6. The intelligent connector module of claim 5, wherein the switch control unit is coupled between the alternating current bus interface connector and the alternating current load interface connector and is adapted to control a power supply fed to the alternating current load based on a switch control signal from the signal processing unit.

7. The intelligent connector module of claim 6, wherein the switch control unit includes a relay.

8. The intelligent connector module of claim 6, wherein the circuit board is a printed circuit board and the alternating current bus interface connector, the direct current bus interface connector, the signal processing unit, the switch control unit, the alternating current load interface connector, and the direct current load interface connector are all integrated on the printed circuit board.

9. The intelligent connector module of claim 8, wherein the alternating current bus interface connector and the direct current bus interface connector are disposed at a first end of the printed circuit board.

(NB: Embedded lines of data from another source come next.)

(* ===== verification/Prelude.v ===== *)
(** * A verification library for the Stellar IBC v2 (Eureka) stack

    The repository connects Stellar to Cosmos chains with IBC v2.  A Soroban contract, the router,
    keeps clients, ports and packet commitments on Stellar; light-client contracts verify the
    counterparty for it and application contracts exchange packets through it.  Off chain, a gateway
    replays Stellar's ledgers into a sparse Merkle tree over the router's provable entries and serves
    roots and proofs; a CosmWasm light client on the Cosmos side checks them.  A relayer talks to the
    gateway; the gateway talks to an HTTP service in front of Stellar's RPC server.

    ** The parts and their files

    On Stellar, [contracts/soroban]:
    - [Host]: the Soroban host as the contracts use it (addresses, [Env], [require_auth], typed storage
      with its time to live, checked arithmetic, failures).
    - [RouterTypes]: [ibc-router/src/{types,errors,events}.rs].  [RouterState] is the router's storage
      and event log; [World X] pairs it with the state [X] of all other contracts.
    - [Identifiers]: [identifiers.rs].  [Ics24Host]: [ics24_host.rs], paths and commitments in fixed
      buffers.  [IbcStore]: [ibc_store.rs].  [PortRouter]: [port_router.rs].  [Ics02Client]:
      [ics02_client.rs].  [PacketHandler]: [packet_handler.rs].
    - [Router]: [lib.rs].  [Call] has a constructor per entry point and [exec] runs it; [step] is one
      transaction of a ledger, [deployed] the router after its constructor, and [action] with [enabled]
      and [writes] an abstract router on the persistent entries.
    - [Interfaces]: the classes [LightClients] and [IbcApps], what the router calls.  The router's
      theorems hold for every instance.
    - [LcMock], [LcAttestation], [LcTendermint]: [light-clients/{mock,attestation,tendermint}/src/lib.rs].
    - [Transfer], [TransferSpec]: [ibc-transfer/src/lib.rs], its definitions and its theorems.
    - [System]: the repository's own contracts as instances of the interfaces, and a ledger executed
      with them on which the theorems are instantiated.

    Off chain, [crates/core]:
    - [CoreCommitment]: [ibc/commitment.rs].  [Smt]: [ibc/smt.rs] (module [CoreSmt]) and the verifier
      of the CosmWasm contract, [light-client/src/smt.rs] (module [WasmSmt]).  [Conversion]:
      [conversion.rs].  [GatewayState]: [ibc/state.rs].
    - [MerkleProof]: [ibc/proof.rs] and its decoder [light-client/src/merkle.rs].
    - [Xdr], [ContractValues]: Soroban values as bytes, and the contracts' structs, events and calls as
      Soroban values.  [TendermintStates]: [ibc/{client_state,consensus_state,soroban}.rs].
      [EventAttributes]: [ibc/event.rs].  [ApiTypes]: [types.rs] and the class [Api], what the gateway
      asks of the service.  [ApiClient]: [api_client.rs], its implementation over HTTP.

    The services, [crates/gateway] and [crates/api]:
    - [GatewayMsg], [GatewayQuery]: [gateway/src/{msg,query}.rs], a definition per gRPC handler.
    - [Rpc]: [api/src/rpc.rs].  [ApiService]: [api/src/{state,runner}.rs] and [api/src/services], the
      handlers, the extractors and the route table.  [Text], [Json], [LedgerEntries]: hexadecimal and
      decimal text, JSON and HTTP requests, and the contracts' storage as ledger entries.
    - [ApiStack], [ApiStorage], [GatewayStack]: client, service and RPC server composed, then with the
      contracts' storage behind them, then with the gateway's handlers in front.  [StackDemo]: all of it
      on the ledger of [System].
    - [Startup]: what the two services are given when they start ([gateway/src/runner.rs],
      [api/src/{lib,runner,state}.rs]).

    On Cosmos, [contracts/cosmwasm/light-client]:
    - [Prost]: what the derive macro of protocol-buffer messages does with a schema.  [WasmTypes]:
      [src/{error,types,msg}.rs].  [WasmLightClient]: [src/{store,entrypoint}.rs].
    - [EndToEnd]: the gateway and the light client together.  [Bridge]: the router's ledgers in front of
      them; [reports] says what the metadata of a transaction tells of the entries it changes.
      [BridgeDemo]: a packet of the ledger of [System] on its way to Cosmos.

    The command-line tool, [interstellar], and the settings of all programs:
    - [ConfigText]: the texts that are rewritten line by line ([shared.rs], [services/hermes/mod.rs]) and
      the variables that are cleaned.  [Configuration]: the records read from the environment, of the
      tool and of the services.
    - [Cli]: what the tool does to the outside ([run.rs], [tools.rs], [probe.rs]) as the class [World] and
      the monad [IO], which keeps the outside on errors too.  [CosmosSigner]: [services/cosmos/tx.rs].
      [WasmUpload]: [tx/contracts/wasm.rs].  [CliTx]: [tx/{clients,contracts,transfer}].  [CliStack]:
      [services/mod.rs], [services/hermes/keys.rs], [accounts/mod.rs], [stack.rs], [start.rs].  [CliDemo]:
      a small node the upload runs against.
    - [CliQuery]: [tx/query], what the queries print, and [logger.rs].  [CliMain]: [main.rs], [repo.rs],
      [check.rs], [install.rs], the dispatch of [tx/mod.rs] and the flows of [tests/], which run the tool's
      own commands and reload the configuration between them.  [CliFlows]: their theorems.
    - [Deployment]: the tool's deployment over the ledger of the router; the class [StellarNet] says which
      router a contract id names.  [DeploymentDemo], [CliQueryDemo] and [CliFlowsDemo] run these commands on
      small networks and machines.

    [Prelude], [Bytes] and [Crypto] hold what all of these share: results, the state monad with
    failure and its inversion tactic [minv], machine integers, labelled executions; byte strings,
    big-endian and decimal codecs, fixed buffers; SHA-256 and Ed25519 as classes.

    ** What the theorems show

    - Ledgers ([Router]): whatever transactions run, in any order and with failures between them, a
      packet is received at most once and resolved (acknowledged or timed out) at most once, what is
      resolved was sent, sequences grow strictly, bindings are permanent, a frozen client rejects
      updates, the published events determine the provable store, and the stored values have the types
      they are read at.  [router_refines_abstract] shows every transaction to be one enabled action of
      the abstract router.
    - Handlers ([PacketHandler], [Ics02Client], [Identifiers]): each packet operation succeeds exactly
      under its guards and then has exactly its effect, and the guards fail with their own error codes.
      The other operations have the same lemmas, used by the refinement.
    - Commitments ([Ics24Host], [CoreCommitment]): on-chain and off-chain code compute the same bytes;
      commitments bind packets and acknowledgements.
    - Transfer ([TransferSpec]): conservation of supply, authorisation and escrow of a transfer within
      the daily cap, injectivity of the ICS-20 text, the round trip of addresses; and that the refund of
      the application's own packets never happens.
    - Light clients ([LcAttestation], [LcTendermint], [WasmLightClient]): what is accepted, exactly;
      histories of the CosmWasm client keep consensus states and trust parameters.
    - Proofs ([Smt], [MerkleProof], [GatewayState], [EndToEnd]): proofs the tree generates verify, a
      proof that verifies shows what the tree holds; proofs survive serialisation, except that
      non-membership proofs cannot be read by the light client; the gateway's tree is the router's
      store; a gateway proof is accepted on Cosmos and only the router's writes are; and the gateway
      answers from every state as soon as the service has the ledgers left to replay.
    - Both sides of the bridge ([Bridge]): every packet the router sent and has not resolved, and every
      acknowledgement it wrote, gets from the gateway a proof the Cosmos light client accepts, and the
      light client accepts no other packet or acknowledgement; a gateway first asked after the router's
      first entries denies them.
    - Services ([TendermintStates], [EventAttributes], [GatewayMsg], [GatewayQuery], [ApiStack],
      [ApiStorage], [GatewayStack]): Tendermint states and headers cross between the gateway and the
      contract unchanged; a prepared transaction calls the router as the relayer's message means; the
      queries answer with what the router, the light clients and the transfer application store; the API
      client returns what the RPC client reads.  The exceptions are theorems too: heights cut to 32
      bits, states of mock clients and balances of denominations with a slash that cannot be asked for,
      clients of other types that are not listed, acknowledgement events without their packet.
    - The command-line tool ([WasmUpload], [CliTx], [ConfigText], [Configuration]): the relayer's
      configuration only ever gets the checksum of code the chain lists after a proposal and a vote of the
      tool; clients and contracts that were created are assigned in the environment file, errors leave it
      alone, and writing twice changes nothing; invocations are retried at most six times and only for a
      stale sequence; a transfer invokes the application with a timeout of 64 bits; starting the whole stack
      replaces and deletes no key ([CliStack.start_keeps_keys], over the record of commands of [logged]);
      the services and the tool agree on the settings they share.
    - The tool over the stack ([Deployment], [CliQuery], [CliFlows], [Startup]): a deployment that reports
      success has wired a reachable router to the contracts the environment file names, whoever else uses
      the network meanwhile; the query of the clients prints what the router stores; a flow finds in its
      configuration the clients the flow before it created; queries never fail and the flows succeed exactly
      when each does; the services started from one environment work for the same router if the environment
      names it, but a router named in [.env] only is the service's and not the gateway's, and without a router
      the gateway replays everybody's writes.
    - Loops ([digit_loops_terminate], [wait_for_tx_result], [wait_http_answers]): the digit loops on chain
      stop inside their buffers; the polling loops of the tool end with an answer or after their timeout.

    Statements that rest on SHA-256 being collision free say so for the finite list of messages hashed
    in the situation at hand ([Core.no_collision], [sound_hashes]), never for all messages, so their
    hypotheses hold and are checked by evaluation in the instances.  The tree places a leaf by 64 bits
    of a hash; the theorems on the gateway's tree ask that the paths of the replayed ledgers have
    different places ([GatewayState.no_collision]).

    ** Parameters

    Code outside the repository is an argument: [Sha256] and [Ed25519] (only the digest length is a
    law; [fips_sha256] is SHA-256 itself and evaluates the repository's test vectors), the XDR codecs
    of the Soroban SDK ([Xdr], [AttXdr], [TmXdr], with the laws of [XdrLaws] where used), the
    byte-level protocol-buffer format ([ProstWire], with [ProstWireLaws]; [Protobuf.wire] is the
    published format), the numbers of the [ics23] crate ([Ics23Numbers], [Ics23Published]), the printing
    of XDR strings ([StringText]), the XDR of Soroban values and ledger entries ([ScvalXdr], [LedgerXdr]
    with their laws; [Rfc4506] and [LedgerFormat] are the published format), the [ibc] and [tendermint]
    crates ([IbcTendermint]), the [soroban_client] crate with the node behind it ([SorobanRpc]), the HTTP
    connection ([ApiStack.connected]: a request of plain segments reaches the route table), the ledger
    service and the decoder of its metadata (arguments of [GatewayState]'s operations), the programs, nodes
    and files around the command-line tool ([Cli.World], with [WorldLaws] where used), the keys, signatures
    and encodings of the [cosmrs] crate ([CosmosTx]), the account of a Stellar secret key, the network behind
    the [stellar] program ([StellarNet], with [NetLaws]) and the reader of environment files ([dotenv], with
    [DotenvLaws], and [preserves_variables] for the one of the service).

    ** Bounds, fuel and approximations

    - Loops over a list are structural.  Loops with fuel: [write_u32] has 11 iterations for at most 10
      digits of a [u32], [append_decimal] 41 for at most 40 bytes of an [i128], [dec] prints with as
      many digits as the type needs, a varint is written with as much fuel as it has bits; in each case a
      lemma shows that the result is complete.  The polling loops of the tool have one round per five
      seconds of their timeout and two more, or one per two seconds and four more for the doubling delays;
      they never run out.  The tree has its source's depth, 64.
    - Integers are [Z] within the ranges of their Rust types; additions that can overflow trap as the
      workspace's [overflow-checks] make them.  Buffers trap out of range.
    - A failing transaction leaves no write, so failed contract runs carry no state.  The gateway's
      methods are different: they keep what they wrote before an error, and so does their model.
    - Reading XDR on chain has three outcomes ([xdr_read]): a value, bytes that are none, which trap in the
      host, and a value of another type, which is the error the contract handles.  In the concrete codecs of
      [TendermintStates] a struct with other keys counts as a value of another type.
    - [require_auth] succeeds for an address in the set of signers of the invocation or for the calling
      contract; the tree of sub-invocations that a signature covers is not modelled.
    - The host forbids re-entrance, so a callee is a function on the other contracts' state.
    - Time to live is recorded on writes; entries do not expire by themselves.
    - Logging and the JSON text of CosmWasm answers are left out.
    - An HTTP handler reads the RPC server as it is at one moment.  Errors of the services keep their
      status and the constant part of their text.  JSON numbers are the integers the services send.

    ** Not modelled

    Of [interstellar]: the parsing of the command line by [clap] and the progress bar of [run.rs] and
    [logger.rs].  The listeners, the health and reflection services, the OpenAPI page and the logging of the
    services, and generated code, are outside: they hold no state of the program. *)

From Stdlib Require Import ZArith Lia.
From stdpp Require Import base option list gmap strings numbers.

10. The intelligent connector module of claim 9, wherein the alternating current load interface connector and the direct current load interface connector are disposed at a second end of the printed circuit board opposite the first end.

11. The intelligent connector module of claim 10, wherein the signal processing unit and the switch control unit are disposed between the first end and the second end of the printed circuit board.

12. The intelligent connector module of claim 8, wherein the alternating current bus interface connector has four pins which are a primary live wire input pin, an interlocking live wire output/input pin, a secondary live wire output/input pin, and a primary neutral line input pin.

13. The intelligent connector module of claim 8, wherein the direct current bus interface connector has three pins which are a half-duplex communication pin, a direct current supply pin, and a direct current ground pin.

14. The intelligent connector module of claim 8, wherein the alternating current load interface connector includes a plurality of pins connected to at least one alternating current load.

15. The intelligent connector module of claim 14, wherein the plurality of pins of the alternating current load interface connector are connected to a plurality of different alternating current loads.

16. The intelligent connector module of claim 15, wherein the alternating current load interface connector includes at least eleven pins.

17. The intelligent connector module of claim 8, wherein the direct current load interface connector includes a plurality of pins connected to at least one direct current load.

18. The intelligent connector module of claim 17, wherein the plurality of pins of the direct current load interface connector are connected to a plurality of different direct current loads.

19. The intelligent connector module of claim 18, wherein the direct current load interface connector includes at least fourteen pins.

20. A bus control system, comprising:

a bus;

a single main control module coupled to the bus;

a plurality of load modules; and

a plurality of intelligent connector modules each including a circuit board, a bus interface connector mounted on the circuit board and coupled to the bus, a load interface connector mounted on the circuit board and coupled to one of the load modules, and a control detection circuit mounted on the circuit board and coupled between the bus interface connector and the load interface connector, the plurality of load modules are coupled to the bus in parallel through the plurality of intelligent connector modules.